Mais dès le début de la régence d'Anne d'Autriche, les protestations s'étaient ranimées, soutenues par les parlements s'opposant à l'affermage des impôts.

L'affermage consistait à laisser à des financiers, appelés traitants1, la collecte des impôts après qu'ils en avaient avancé le montant prévu à la caisse de l'Épargne.
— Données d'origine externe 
Inductive ReadPace :=
  | ReadPace_Routine
  | ReadPace_Downloading.
#[global] Instance ReadPace_eq_dec : EqDecision ReadPace.
Proof. solve_decision. Defined.

Record Account := mkAccount {
  account_reading : option Reading;
  account_next_read : option Instant;
  account_failures : FailureCount;
  account_last_failure : option MamFailure;
  account_last_purchase : option PurchaseRecord;
  account_vip_price_per_week : Points;
  account_client_list : option ClientList;
  account_client_stats_read : option Instant;
  account_last_request : option Instant;
  account_pace : ReadPace;
  account_refused : option Instant;
}.
#[global] Instance Account_eq_dec : EqDecision Account.
Proof. solve_decision. Defined.

Definition new : Account := {|
  account_reading := None;
  account_next_read := None;
  account_failures := FailureCount_NONE;
  account_last_failure := None;
  account_last_purchase := None;
  account_vip_price_per_week := VIP_PRICE_PER_WEEK;
  account_client_list := None;
  account_client_stats_read := None;
  account_last_request := None;
  account_pace := ReadPace_Routine;
  account_refused := None;
|}.

(** What else MAM reports about the torrents. *)
Record Attention := mkAttention {
  attention_partial : Partials;
  attention_tracker_errors : TorrentCount;
  attention_flagged : TorrentCount;
}.
#[global] Instance Attention_eq_dec : EqDecision Attention.
Proof. solve_decision. Defined.

Definition Attention_any (a : Attention) : bool :=
  (attention_partial a ==? Partials_Seen)
  || negb (TorrentCount_is_zero (attention_tracker_errors a))
  || negb (TorrentCount_is_zero (attention_flagged a)).

(** ** Readings *)

Definition data (self : Account) : option UserData := reading_data <$> account_reading self.

(** The latest reading's data, if it is recent and taken after [since]. *)
Definition fresh (self : Account) (now : Instant) (since : option Instant) : option UserData :=
  reading_data <$> opt_filter (λ reading,
    (duration_since now (reading_taken reading) <=? ACCOUNT_FRESH_FOR)
    && is_none_or since (λ since, since <? reading_taken reading)) (account_reading self).

(** When the next routine reading is due; now when absent. *)
Definition routine_due (self : Account) : option Instant :=
  let downloading :=
    match account_pace self with
    | ReadPace_Downloading =>
        account_reading self ≫= (λ reading,
          checked_add (reading_taken reading) ACCOUNT_READ_WHILE_DOWNLOADING)
    | ReadPace_Routine => None
    end in
  (λ next, match downloading with Some d => Z.min next d | None => next end)
    <$> account_next_read self.

(** The reading to request now: routinely, or early when a decision needs one. *)
Definition wanted (self : Account) (now : Instant) (early : bool) : option ClientListing :=
  if is_some (account_last_failure self)
     && is_some_and (account_next_read self) (λ retry_at, now <? retry_at) then None
  else
    let routine := is_none_or (routine_due self) (λ next, next <=? now) in
    let early := early && is_none_or (account_last_request self)
                   (λ last, EARLY_READ_SPACING <=? duration_since now last) in
    then_some (routine || early)
      (if is_none_or (account_client_stats_read self)
            (λ read, CLIENT_STATS_EVERY <=? duration_since now read)
       then ClientListing_Include else ClientListing_Omit).

Definition requested (self : Account) (now : Instant) : Account :=
  {| self with account_last_request := Some now |}.

(** When a routine reading or an early one may next be requested. *)
Definition next_due (self : Account) (early : bool) : option Instant :=
  if is_some (account_last_failure self) then account_next_read self
  else
    let early := if early then account_last_request self
                                 ≫= (λ last, checked_add last EARLY_READ_SPACING)
                 else None in
    match routine_due self, early with
    | Some next, Some early => Some (Z.min next early)
    | next, early => opt_or next early
    end.

Definition pace (self : Account) (p : ReadPace) : Account := {| self with account_pace := p |}.

(** Settle an uncertain purchase from the reading after it. *)
Definition settle (self : Account) (after : UserData)
    : Account * option (Purchase * PurchaseOutcome) :=
  match opt_filter (λ r, purchase_outcome r ==? Some PurchaseOutcome_Uncertain)
          (account_last_purchase self) with
  | None => (self, None)
  | Some record =>
      let made := purchase_before record ≫= (λ before,
        match purchase_purchase record with
        | Purchase_Vip =>
            match opt_lt (before_vip_until before) (data_vip_until after),
                  data_points after <? before_points before with
            | true, _ => Some Sale_Made
            | false, false => Some Sale_NotMade
            | false, true => None
            end
        end) in
      let outcome := match made with
                     | Some sale => PurchaseOutcome_Settled sale SettledBy_Reading
                     | None => PurchaseOutcome_Unresolved
                     end in
      ({| self with account_last_purchase :=
          Some {| record with purchase_outcome := Some outcome |} |},
       Some (purchase_purchase record, outcome))
  end.

(** Store a reading; whether it settled an uncertain purchase, and how. *)
Definition read (self : Account) (now : Instant) (wall : SystemTime) (data : UserData)
    : Account * option (Purchase * PurchaseOutcome) :=
  let '(self, settled) := settle self data in
  let self :=
    match data_clients data with
    | Some clients => {| self with account_client_stats_read := Some now;
                                   account_client_list := Some (mkClientList clients wall) |}
    | None => self
    end in
  ({| self with
      account_reading := Some (mkReading data wall now);
      account_failures := FailureCount_NONE;
      account_last_failure := None;
      account_next_read := checked_add now ACCOUNT_READ_EVERY |}, settled).
(** What the watch of one download wants. *)
Definition watch_wants (self : Acquisition) (account : Account) (now : Instant)
    (w : Download * DownloadWatch) : Next :=
  let '(download, watch) := w in
  match watch with
  | DownloadWatch_NeedLookup =>
      if may_ask (acq_lookup_failed self) now then Next_LookUp (download_mam download)
      else Next_Idle
  | DownloadWatch_NeedHistory =>
      if may_ask_history self (download_mam download) now then Next_NeedHistory else Next_Idle
  | DownloadWatch_NotFree WedgeAccounting_Complete MamListing_Listed =>
      if download_completion download ==? Completion_Incomplete then
        match fresh account now None with
        | Some data => if negb (WedgeCount_is_zero (data_wedges data))
                       then Next_Fetch (download_mam download) Wedge_Spend else Next_Idle
        | None => Next_NeedReading
        end
      else Next_Idle
  | _ => Next_Idle
  end.

(** [Acquisition::watch_next]: the first request a watch wants, if any. *)
Definition watch_next (self : Acquisition) (account : Account) (now : Instant) : Next :=
  default Next_Idle (find_map (λ w,
    let next := watch_wants self account now w in
    if next !=? Next_Idle then Some next else None) (acq_watched self)).

(** [Acquisition::next_due] *)
Definition next_due (self : Acquisition) : option Instant :=
  let free_until :=
    min_list (omap (λ w, p ← latest self (download_mam w.1); checked_add p.2 WATCH_FRESH_FOR)
      (filter (λ w, w.2 = DownloadWatch_FreeForNow) (acq_watched self))) in
  let retry (failed : option Instant) := failed ≫= (λ failed, checked_add failed RETRY_AFTER) in
  let recorded :=
    min_list (filter (λ recorded, is_none_or (acq_history self) (λ h, history_at h <? recorded))
      (omap (wedge_recorded self) (bt_keys (acq_wedge_attempts self)))) in
  min_list (omap id [free_until; recorded; retry (acq_lookup_failed self);
                     retry (acq_history_failed self)]).

Definition looked_up (self : Acquisition) (now : Instant) (id : MamTorrentId)
    (listing : option Bookmark) : Acquisition :=
  {| self with acq_lookup_failed := None;
               acq_lookups := <[id := mkLookup listing now]> (acq_lookups self) |}.
Definition lookup_failed (self : Acquisition) (now : Instant) : Acquisition :=
  {| self with acq_lookup_failed := Some now |}.
Definition history_read (self : Acquisition) (now : Instant) (spent : list WedgeSpent)
    : Acquisition :=
  {| self with acq_history_failed := None;
               acq_history := Some (mkWedgeHistory (list_to_set (spent_torrent <$> spent)) now) |}.
Definition history_failed (self : Acquisition) (now : Instant) : Acquisition :=
  {| self with acq_history_failed := Some now |}.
Sans contrôle, cette méthode était devenue ruineuse car les traitants recevaient une commission atteignant parfois le dixième des impôts encaissés. Or, pour compenser cette perte, l'État augmentait les prélèvements.
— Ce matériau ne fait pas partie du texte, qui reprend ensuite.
(* ===== verification/Notifications.v ===== *)
(** * Notifications

    What the owner is told and when: lasting conditions with a grace period,
    one-off notices, the log they are kept in, and pushes delivered one at a
    time with retries ([core/notifications.rs]). *)

From S2P Require Import Prelude Values Vocabulary MamApi Messages Timer MamPause Settings.
From S2P Require Import PortForwarding Tunnel Qbittorrent Registry RatioGuard Network Account.
From S2P Require Import Acquisition Connectability Mam.

Definition SEEDING_DEADLINE_WARNING : Duration := from_hours (20 * 24).
Definition OUTBOX_LIMIT : nat := 50.
Definition LOG_KEPT : Z := 1_000.
Definition RETRY_FIRST : Duration := from_secs 30.
Definition RETRY_MAX : Duration := from_mins 10.

(** ** Data *)

Inductive NoticeLog :=
  | NoticeLog_Waiting (waiting : list (SystemTime * Notice))
  | NoticeLog_Ready (next : NoticeId)
  | NoticeLog_Unavailable.

Inductive Condition :=
  | Condition_VpnProtection
  | Condition_FailoverBlocked
  | Condition_ForwardedPort
  | Condition_QbittorrentReachable
  | Condition_QbittorrentVersion
  | Condition_TorrentErrors
  | Condition_FilesMissing
  | Condition_TorrentsMissing
  | Condition_RegistrySave
  | Condition_MamSession
  | Condition_SeedboxRegistration
  | Condition_MamIp
  | Condition_Ratio
  | Condition_UnsatisfiedLimit
  | Condition_UnsatisfiedNotSeeding
  | Condition_MamFlags
  | Condition_MamMessages
  | Condition_DownloadsHeld
  | Condition_Wedges
  | Condition_PointsReserve
  | Condition_VipEnding
  | Condition_DownloadsRefused
  | Condition_SeedingBehind
  | Condition_MamClient
  | Condition_Connectable
  | Condition_PurchaseUnresolved.
#[global] Instance Condition_eq_dec : EqDecision Condition.
Proof. solve_decision. Defined.

(** The conditions in the order they are declared, which is their order as keys. *)
Definition Condition_all : list Condition := [
  Condition_VpnProtection; Condition_FailoverBlocked; Condition_ForwardedPort;
  Condition_QbittorrentReachable; Condition_QbittorrentVersion; Condition_TorrentErrors;
  Condition_FilesMissing; Condition_TorrentsMissing; Condition_RegistrySave;
  Condition_MamSession; Condition_SeedboxRegistration; Condition_MamIp; Condition_Ratio;
  Condition_UnsatisfiedLimit; Condition_UnsatisfiedNotSeeding; Condition_MamFlags;
  Condition_MamMessages; Condition_DownloadsHeld; Condition_Wedges; Condition_PointsReserve;
  Condition_VipEnding; Condition_DownloadsRefused; Condition_SeedingBehind;
  Condition_MamClient; Condition_Connectable; Condition_PurchaseUnresolved].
L'arrivée de Particelli d'Émery au contrôle général des Finances, puis à la Surintendance, avait multiplié ce désordre, tant l'Italien accordait à ses amis des remises atteignant, parfois, la moitié des impôts à collecter. Autour de lui, des fortunes impudentes s'étaient édifiées, au détriment des caisses de l'État.
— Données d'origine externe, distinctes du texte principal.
Lemma handle_moves m now ev reg m' reg' acts rotated :
  Mam.handle m now ev reg = (m', reg', (acts, rotated)) →
  mam_ratio_guard m' = guard_after m now ev ∧ rtc moves reg reg'.
Proof.
  unfold Mam.handle, guard_after. destruct ev as [|res rot|lr lrem rg| | | |sale| | | | |];
    intros H; simplify_eq/=; try (by split).
  - destruct (mam_outstanding m) as [[|req sent_ ep]|]; simplify_eq/=; try (by split).
    destruct (answered _ _ _ _ _ _) as [[m1 reg1] a1] eqn:Ea. simplify_eq.
    apply answered_moves in Ea as [Hg Hm]. split; [|done].
    destruct (opt_filter _ rot); simpl; rewrite Hg; unfold guard_answered; by destruct req, res as [[]|].
  - destruct (mam_outstanding m) as [[at_ c ep|]|]; simplify_eq/=; try (by split).
    by case_bool_decide; simplify_eq/=.
  - destruct (mam_outstanding m) as [[at_ c ep|]|]; by simplify_eq/=.
  - destruct (Account.checked _ _) as [acc [p|]]; by simplify_eq.
  - destruct (RatioGuard.checked _ _) as [g [sg|]] eqn:Ec.
    + destruct (follow_downloads _ _ _) as [[m1 reg1] a1] eqn:Ea. simplify_eq.
      by apply follow_downloads_moves in Ea as [[= -> _] Hm].
    + simplify_eq. split; [|done]. unfold RatioGuard.checked in Ec.
      by destruct (mam_ratio_guard m'); simplify_eq.
Qed.

(** A decision leaves the guard alone. *)
Lemma prepare_guard m now ctx : mam_ratio_guard (prep_mam (prepare m now ctx)) = mam_ratio_guard m.
Proof.
  unfold prepare.
  assert (mam_ratio_guard (remind m now).1 = mam_ratio_guard m) as H1.
  { unfold remind. by repeat (case_match; simplify_eq/=). }
  destruct (remind m now) as [m1 a1]. simpl in H1. rewrite <-H1. clear H1 m.
  assert (mam_ratio_guard (follow_gate m1 ctx).1 = mam_ratio_guard m1) as H2.
  { unfold follow_gate. by repeat case_match. }
  destruct (follow_gate m1 ctx) as [m2 g]. simpl in H2. rewrite <-H2. clear H2.
  assert (mam_ratio_guard (follow_cookie m2 ctx) = mam_ratio_guard m2) as H3.
  { unfold follow_cookie. by repeat case_match. }
  rewrite <-H3. generalize (follow_cookie m2 ctx). clear H3. intros m3. cbv zeta.
  match goal with |- context [follow_connectability ?x now ctx] =>
    assert (mam_ratio_guard (follow_connectability x now ctx) = mam_ratio_guard x) as H4;
    [unfold follow_connectability; by destruct (follow _ _) as [? []]|
     generalize dependent (follow_connectability x now ctx)] end.
  intros m5 H5. simpl in H5. rewrite <-H5.
  match goal with |- context [watch_downloads m5 now ?x] =>
    assert (mam_ratio_guard (watch_downloads m5 now x).1 = mam_ratio_guard m5) as H6;
    [by destruct x|destruct (watch_downloads m5 now x) as [m6 recent_]] end.
  exact H6.
Qed.

Lemma decide_guard m now ctx timers :
  mam_ratio_guard (Mam.decide m now ctx timers).1.1 = mam_ratio_guard m.
Proof.
  rewrite <-(prepare_guard m now ctx). unfold Mam.decide. set (p := prepare m now ctx).
  match goal with |- context [let '(_, _) := ?e in _] =>
    assert (mam_ratio_guard e.1 = mam_ratio_guard (prep_mam p)) as H1;
      [|destruct e as [m1 a1]; simpl in H1] end.
  { destruct (_ && _); [|done]. unfold Mam.send.
    destruct (take _ _) as [b []], (wanted _ _ _ _ _ _ _) as [[|req]|], (prep_cookie p);
      try done; by destruct req. }
  assert (mam_ratio_guard (schedule_wake m1 now (prep_early p) timers).1.1 = mam_ratio_guard m1) as H2.
  { unfold schedule_wake. destruct (min_list _) as [due_|]; [|done].
    destruct (is_some_and _ _); [done|]. by destruct (schedule _ _ _) as [? []]. }
  destruct (schedule_wake _ _ _ _) as [[m2 t2] a2]. simpl in *. congruence.
Qed.

(** ** The core's step *)

(** What storage promises of the rows it reads: distinct ids and hashes, by the
    table's primary key and its unique index. *)
Definition event_ok (ev : Event) : Prop :=
  match ev with Event_Registry ev => registry_event_ok ev | _ => True end.

(** The guard after an event's own handler; MAM state is read again when storage
    opens. *)
Definition core_guard_after (c : Core) (now : ClockReading) (ev : Event) : RatioGuard :=
  match ev with
  | Event_Mam ev => guard_after (core_mam c) now ev
  | Event_Startup ev =>
      match core_state c, (Startup.handle (core_state c) now ev).1 with
      | State_OpeningStorage _, State_ReadingMamPreference _ => RatioGuard_Reading
      | _, _ => mam_ratio_guard (core_mam c)
      end
  | _ => mam_ratio_guard (core_mam c)
  end.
De surcroît, le roi était un enfant et la régente trop bonne, distribuant facilement charges et récompenses. Les grands, les princes, les ducs et pairs voulaient toujours plus. Sous des prête-noms, eux-mêmes participaient, d'ailleurs, à l'affermage en ruinant le royaume2.

Pendant longtemps, il avait été suffisant de pressurer les paysans et les laboureurs. Mais comme il fallait toujours plus d'argent pour financer la guerre, le luxe des grands et les fortunes des traitants, c'était désormais la bourgeoisie qu'on accablait d'impôts. Ainsi Particelli d'Émery avait-il décrété une taxe sur les aisés (les plus riches bourgeois), un impôt du toisé sur les constructions hors de l'enceinte, un droit du tarif sur les marchandises qui entraient dans Paris, et quantité d'autres taxes iniques. Enfin, l'affermage de la taille avait entraîné l'inutilité de bon nombre d'offices, comme ceux des trésoriers ou des receveurs. Or ces gens ne vivaient que par les bénéfices possibles sur leur charge, lesquelles avaient été payées très cher. Ils se retrouvaient donc acculés à la ruine.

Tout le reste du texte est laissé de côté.